Photog AssistIn the June issue of our magazine Equipment World we ran a long article detailing what some of the country’s top fleet managers are doing to recruit and retain mechanics and service technicians. You can read it by clicking the magazine tab at the top of this page.

Truth be known, although they do their best, most of the fleet managers we interviewd felt like they were fighting a losing battle.  High schools don’t have many shop classes anymore, community colleges are perpetually underfunded, and every parent thinks their little darlings are college material.

One suggestion that arose in my interviews with these fleet managers is that you may just have to work harder at developing your own people–finding young men with a good work ethic and teaching them what they need to know.  My group didn’t dwell much on this point, but its worth exploring further.

One of the best examples I’ve seen of this was a professional photographer I worked with years ago. I know photography and diesel equipment maintenance are far afield of each other, but hang with me here. The principle is the same.

Most high dollar professional photographers work with a photo assistant.

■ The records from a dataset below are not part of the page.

(* ===== verification/Upstream.v ===== *)
(** Upstream message iterators: what a component calls on the message iterators of
    its input ports, as classes, and what they give.  The functions of the library
    ([Iterator]) are instances; [Muxer] and [Trimmer] are clients. *)

From stdpp Require Import list.
From S2P Require Import Prelude Clock Msg MsgSeq ClockCorr Iterator.

(** [bt_message_iterator_next] and "seek beginning".  "Can seek" gives a boolean
    with the status OK. *)
Class UpstreamIterator (U : Type) := {
  upstream_next : U -> option (next_status * list bt_message * U);
  upstream_can_seek_beginning : U -> option (next_status * option bool * U);
  upstream_seek_beginning : U -> option (next_status * U)
}.

(** Seeking a time. *)
Class SeekableUpstream (U : Type) `{UpstreamIterator U} := {
  upstream_can_seek_ns_from_origin : U -> Z -> option (next_status * option bool * U);
  upstream_seek_ns_from_origin : U -> Z -> option (next_status * U)
}.

Section yields.
Context {U : Type} `{UpstreamIterator U}.

(** The message iterator [u] gives the messages [l], in non-empty batches, with [n]
    times AGAIN among them, then END. *)
Inductive yields : U -> list bt_message -> nat -> Prop :=
| YieldsEnd u msgs u' : upstream_next u = Some (NextEnd, msgs, u') -> yields u [] 0
| YieldsOk u b u' l n :
    upstream_next u = Some (NextOk, b, u') -> b <> [] -> yields u' l n -> yields u (b ++ l) n
| YieldsAgain u msgs u' l n :
    upstream_next u = Some (NextAgain, msgs, u') -> yields u' l n -> yields u l (S n).
End yields.

(** * Message iterators of the library *)

Section iterators.
Context {W V : Type} `{UserMethods W} `{CorrelationValidator V} `{TraceIr}.

(** The functions of the library that the bindings call; no error is pending and the
    graph is configured. *)
Definition iterator_upstream (dev debug : bool) : UpstreamIterator (bt_message_iterator W V) := {|
  upstream_next := bt_message_iterator_next dev debug false true;
  upstream_can_seek_beginning := bt_message_iterator_can_seek_beginning false true;
  upstream_seek_beginning := bt_message_iterator_seek_beginning dev false true
|}.

Definition iterator_seekable (dev debug : bool)
    (hash_order : auto_seek_states -> list (bt_stream * auto_seek_stream_state)) (fuel : nat)
    : @SeekableUpstream (bt_message_iterator W V) (iterator_upstream dev debug) := {|
  upstream_can_seek_ns_from_origin := bt_message_iterator_can_seek_ns_from_origin false true;
  upstream_seek_ns_from_origin :=
    bt_message_iterator_seek_ns_from_origin dev debug false true hash_order fuel
|}.

(** What the user's "next" method returns. *)
Inductive user_yields : W -> list bt_message -> nat -> Prop :=
| UserYieldsEnd w msgs w' : user_next w = (NextEnd, msgs, w') -> user_yields w [] 0
| UserYieldsOk w b w' l n :
    user_next w = (NextOk, b, w') -> b <> [] -> user_yields w' l n -> user_yields w (b ++ l) n
| UserYieldsAgain w msgs w' l n :
    user_next w = (NextAgain, msgs, w') -> user_yields w' l n -> user_yields w l (S n).

(** An active message iterator gives the messages that its user's method gives. *)
Lemma iterator_yields debug w l n :
  user_yields w l n -> forall it : bt_message_iterator W V,
  user it = w -> next it = UserNext -> state it = ACTIVE ->
  yields (H := iterator_upstream false debug) it l n.
Proof.
  assert (Hnext : forall (it : bt_message_iterator W V) st b w',
    next it = UserNext -> state it = ACTIVE -> user_next (user it) = (st, b, w') ->
    st <> NextError -> st <> NextMemoryError ->
    bt_message_iterator_next false debug false true it =
      Some match st with
           | NextOk => (st, b, set_user it w')
           | NextEnd => (st, [], set_msg_iterator_state (set_user it w') ENDED)
           | _ => (st, [], set_user it w')
           end).
  { intros it st b w' Hn Hs Hu ??. unfold bt_message_iterator_next, BT_ASSERT_PRE_DEV, BT_ASSERT_DBG,
      call_iterator_next_method, check_messages. rewrite Hn, Hu. simpl. rewrite Hs. simpl.
    rewrite andb_false_r. by destruct st. }
  induction 1 as [w msgs w' Hu|w b w' l n Hu Hb _ IH|w msgs w' l n Hu _ IH]; intros it <- Hn Hs.
  - eapply YieldsEnd. simpl. by rewrite (Hnext _ _ _ _ Hn Hs Hu).
  - eapply (YieldsOk _ b (set_user it w')); [|done|by apply IH]. simpl. by rewrite (Hnext _ _ _ _ Hn Hs Hu).
  - eapply (YieldsAgain _ [] (set_user it w')); [|by apply IH]. simpl. by rewrite (Hnext _ _ _ _ Hn Hs Hu).
Qed.
End iterators.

Photo assistants do all the grunt work and handle the technical details while the photographer schmoozes the client, calms the nerves of the models or homeowners and probes for any political tensions between editors and graphic designers that might impact his paycheck.

The assistant drags out all the power packs, sets up the umbrellas and lights, loads the film in the camera (back before the digital era), stages and cleans up the settings and backdrops, and tests and balances the output of the lights all with only a few brief words of instruction from the photographer. And when the photographer extends a hand out open palm, the assistant better put a camera in it and a have tripod ready for the camera within seconds. If you’ve ever seen a good one in action, you’d be amazed. Hustle doesn’t even begin to describe it.

The assistant has to be a mule of a worker, master a thousand technical details and have a sixth sense about what the photographer wants.  And even though the pay for assistants stinks, young people covet the job because they know that one year slaving for a top notch photographer can often give them the skills and knowledge to go out and make the big bucks themselves. A year as an assistant is better than a four year degree in photography.